A Political History of Glasgow:
The second facet of the MacKinnon Correspondence that was pertinent to my research interests was the narrative account authored by MacKinnon regarding Glasgow’s Political History. Much of his account is complementary to the letters he wrote to James (or vice-versa). For instance, he begins by discussing the fluctuating levels of employment experienced by the Glasgow weavers throughout the Napoleonic Wars, caused by the disruption and re-establishment of global trade routes, which were themselves contingent on military developments.
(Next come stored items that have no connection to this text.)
(* ===== verification/TraversalInvariants.v ===== *)
(** * Crawl work: the invariant and the elementary changes

    What [Traversal.v] and [CrawlExecution.v] keep true of the traversal tables.
    [tables_wf] is their invariant, [table_change] the relation of their elementary
    changes; every operation of the two repositories is a sequence of changes
    ([crawl_op_changes]). *)

From S2P Require Import Prelude Externals JsonFacts Base Instances Settings Guardrails Crawler Snapshot.
From S2P Require Import TraversalTables Store TraversalStore Progress Checkpoint Runs Traversal CrawlExecution.

(** ** The invariant *)

Record state_valid (k : string) (c : UrlStateColumns) : Prop := {
  sv_check : url_state_check c = true;
  sv_id : str_is_empty k = false;
  sv_canonical : byte_len (us_canonical_url c) <= MAX_URL_CHARS;
  sv_requested : byte_len (us_requested_url c) <= MAX_URL_CHARS;
  sv_seen : us_seen c = true;
  sv_reason : us_admission_state c = Resolved -> us_preserve_reason c = Some "CANONICAL_REDIRECT"%string;
  sv_sequence : forall s, us_admission_sequence c = Some s -> 0 <= s <= i64_max;
  sv_depth : forall d, us_depth c = Some d -> in_u32 d;
  sv_generation : 0 <= us_work_generation c <= i64_max
}.

(** The state's current execution is evidence of its current generation. *)
Definition execution_linked (tr : TraversalTables) (k : string) (c : UrlStateColumns) : Prop :=
  forall e, us_current_execution_id c = Some e ->
  exists row, execution_results tr !! e = Some row /\ ex_run row = us_run c /\
    ex_url_state_id row = Some k /\ ex_work_generation row = us_work_generation c.

(** No other state of the run has the URL or the admission sequence of [c]. *)
Definition no_conflict (tr : TraversalTables) (k : string) (c : UrlStateColumns) : Prop :=
  forall k' d, crawl_url_state tr !! k' = Some d -> url_state_conflict k c k' d = false.

Definition counter (n : Z) : Prop := 0 <= n <= i64_max.

Record tables_wf (tr : TraversalTables) : Prop := {
  tw_states : forall k c, crawl_url_state tr !! k = Some c ->
    state_valid k c /\ execution_linked tr k c /\ no_conflict tr k c;
  tw_control : forall run c, traversal_control tr !! run = Some c -> Forall counter (control_counters c);
  tw_page_types : forall k v, page_type_counts tr !! k = Some v -> counter v.1 /\ counter v.2;
  tw_transitions : forall k n, transition_source_counts tr !! k = Some n -> counter n;
  (** an item belongs to its action, and names a state of the action's run *)
  tw_items : forall a k i, recovery_action_items tr !! (a, k) = Some i ->
    (exists r, recovery_actions tr !! a = Some r /\ ra_run r = ri_run i) /\
    (exists c, crawl_url_state tr !! k = Some c /\ us_run c = ri_run i) /\
    0 <= ri_previous_work_generation i /\
    ri_prepared_work_generation i = ri_previous_work_generation i + 1;
  tw_artifacts : forall e kind x, execution_artifacts tr !! (e, kind) = Some x ->
    is_Some (execution_results tr !! e)
}.

(** ** Elementary changes *)

(** A change of one state outside a recovery action. *)
Inductive work_update : UrlStateColumns -> UrlStateColumns -> Prop :=
| wu_observed n c :
    us_admission_state c = AdmittedWork -> us_current_work_state c = Some WorkPending ->
    byte_len (us_requested_url n) <= MAX_URL_CHARS ->
    (forall s, us_admission_sequence n = Some s -> 0 <= s <= i64_max) ->
    (forall d, us_depth n = Some d -> in_u32 d) -> work_update c (merge_pending n c)
| wu_settled n c : work_update c (merge_settled n c)
| wu_semantics v c : work_update c (set_semantics v c)
| wu_resolved final_id url c :
    us_admission_state c = AdmittedWork -> work_update c (set_resolved final_id url c)
| wu_started e c :
    us_admission_state c = AdmittedWork ->
    us_current_work_state c ∈ [Some WorkPending; Some WorkRunning; Some WorkFailed] ->
    e = None \/ e = us_current_execution_id c ->
    work_update c (set_work (us_work_generation c) (Some WorkRunning) e c)
| wu_finished s e c :
    us_admission_state c = AdmittedWork -> open_work (us_current_work_state c) = true ->
    s ∈ [WorkCompleted; WorkPartial; WorkFailed; WorkCancelled] ->
    work_update c (set_work (us_work_generation c) (Some s) (Some e) c).

(** The next generation of a state's work, and the item that records it. *)
Definition bumped (c : UrlStateColumns) : UrlStateColumns :=
  set_work (us_work_generation c + 1) (Some WorkPending) None c.
Definition item_for (run : string) (c : UrlStateColumns) : RecoveryItemRow :=
  {| ri_run := run; ri_previous_work_generation := us_work_generation c;
     ri_prepared_work_generation := us_work_generation c + 1 |}.
(* ===== verification/DiscoveryTheorems.v ===== *)
(** * Discovery boundaries

    Recorded evidence is immutable under replay; a redirect to a URL the run has not
    seen makes the boundary that reports it fail. *)

From S2P Require Import Prelude Externals JsonFacts Base Instances Settings Guardrails Crawler Snapshot.
From S2P Require Import TraversalTables Store TraversalStore Progress Checkpoint Runs Traversal CrawlExecution.
From S2P Require Import TraversalInvariants TraversalTheorems ExecutionTheorems.

(** ** Specifications *)

(** Evidence of the same observation; the time of it is left out. *)
Definition same_observation `{U : UuidLib} (r r' : DiscoveredUrlRecord) : Prop :=
  dr_crawl_run_id r = dr_crawl_run_id r' /\ dr_source_id r = dr_source_id r' /\
  dr_raw_href r = dr_raw_href r' /\ dr_original_url r = dr_original_url r' /\
  dr_canonical_url r = dr_canonical_url r' /\ dr_status r = dr_status r' /\
  exists v, json_equiv (dr_detail r) v /\ json_eqb (dr_detail r') v = true.

Definition state_at (t : gmap string UrlStateColumns) (run url : string) (k : string) (c : UrlStateColumns)
    : Prop := t !! k = Some c /\ us_run c = run /\ us_canonical_url c = url.

(** The alias is admitted work of the run, and no state of the run has the final URL. *)
Record unseen_redirect (run alias final : string) (t : gmap string UrlStateColumns) : Prop := {
  ur_alias : exists k c, state_at t run alias k c;
  ur_admitted : forall k c, state_at t run alias k c -> us_admission_state c = AdmittedWork;
  ur_final : forall k c, state_at t run final k c -> False
}.

(** * Lemmas *)

(** ** Evidence *)

Section evidence.
Context `{U : UuidLib, UL : !UuidLaws U} `{L : UrlLib} `{SD : SerdeLib, SL : !SerdeLaws SD}.

Lemma fmap_id_inj {k} (a b : option (typed_id k)) : id_to_string <$> a = id_to_string <$> b -> a = b.
Proof.
  destruct a as [a|], b as [b|]; simpl; [|done..]. intros [= H]. f_equal. by apply id_to_string_inj.
Qed.

Lemma same_evidence_spec r r' v :
  same_evidence (discovered_row r) v r' = true <->
  dr_crawl_run_id r = dr_crawl_run_id r' /\ dr_source_id r = dr_source_id r' /\
  dr_raw_href r = dr_raw_href r' /\ dr_original_url r = dr_original_url r' /\
  dr_canonical_url r = dr_canonical_url r' /\ dr_status r = dr_status r' /\
  json_eqb (dr_detail r') v = true.
Proof.
  unfold same_evidence. simpl. rewrite !andb_true_iff, !bool_decide_eq_true, !String.eqb_eq. split.
  - intros ((((((H1 & H2) & H3) & H4) & H5) & H6) & H7).
    apply id_to_string_inj in H1. apply fmap_id_inj in H2. done.
  - intros (-> & -> & -> & -> & -> & -> & ->). done.
Qed.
MacKinnon subsequently maps the push for reform prior to 1815, which was spearheaded by the Glasgow weavers’ ultimately unsuccessful drive for “fixing a minimum wage of muslin weaving” . Two committees, one of manufacturers and of weavers, “were chosen to debate the question of wages before the Justices” , the delegates of which were named Kirman Finlay and Alexander Richmond. The weavers ultimately covenanted to strike, although there was no violent disturbance, and “everything was peaceable and quiet” – although, after the strike, “a number of the Tory manufactur[ers]… hinted to the government that there was a great number of weavers in the militia regiments, and that they might combine” to threaten the stability of the government . This in turn prompted the arrival of a “large military force” in Glasgow, as well as the removal of every Scottish militia regiment in England and Wales. Finlay and Richmond’s influence was more keenly felt after Napoleon’s defeat, as Finlay employed Richmond as a spy to “communicate any information as to any plots that might be forming against the government” . Richmond’s involvement in the exposure and trial of a dissenting committee is discussed in a separate article. MacKinnon also underscores the anger directed at what he labels the “mischievous” Corn Laws, stating that “the wages of cotton operatives during the [the winter of 1815] feel about 30 per cent” . Combined with poor harvests and a stark increase in the cost of living, MacKinnon remarks “is it any wonder that the people became discontented?” .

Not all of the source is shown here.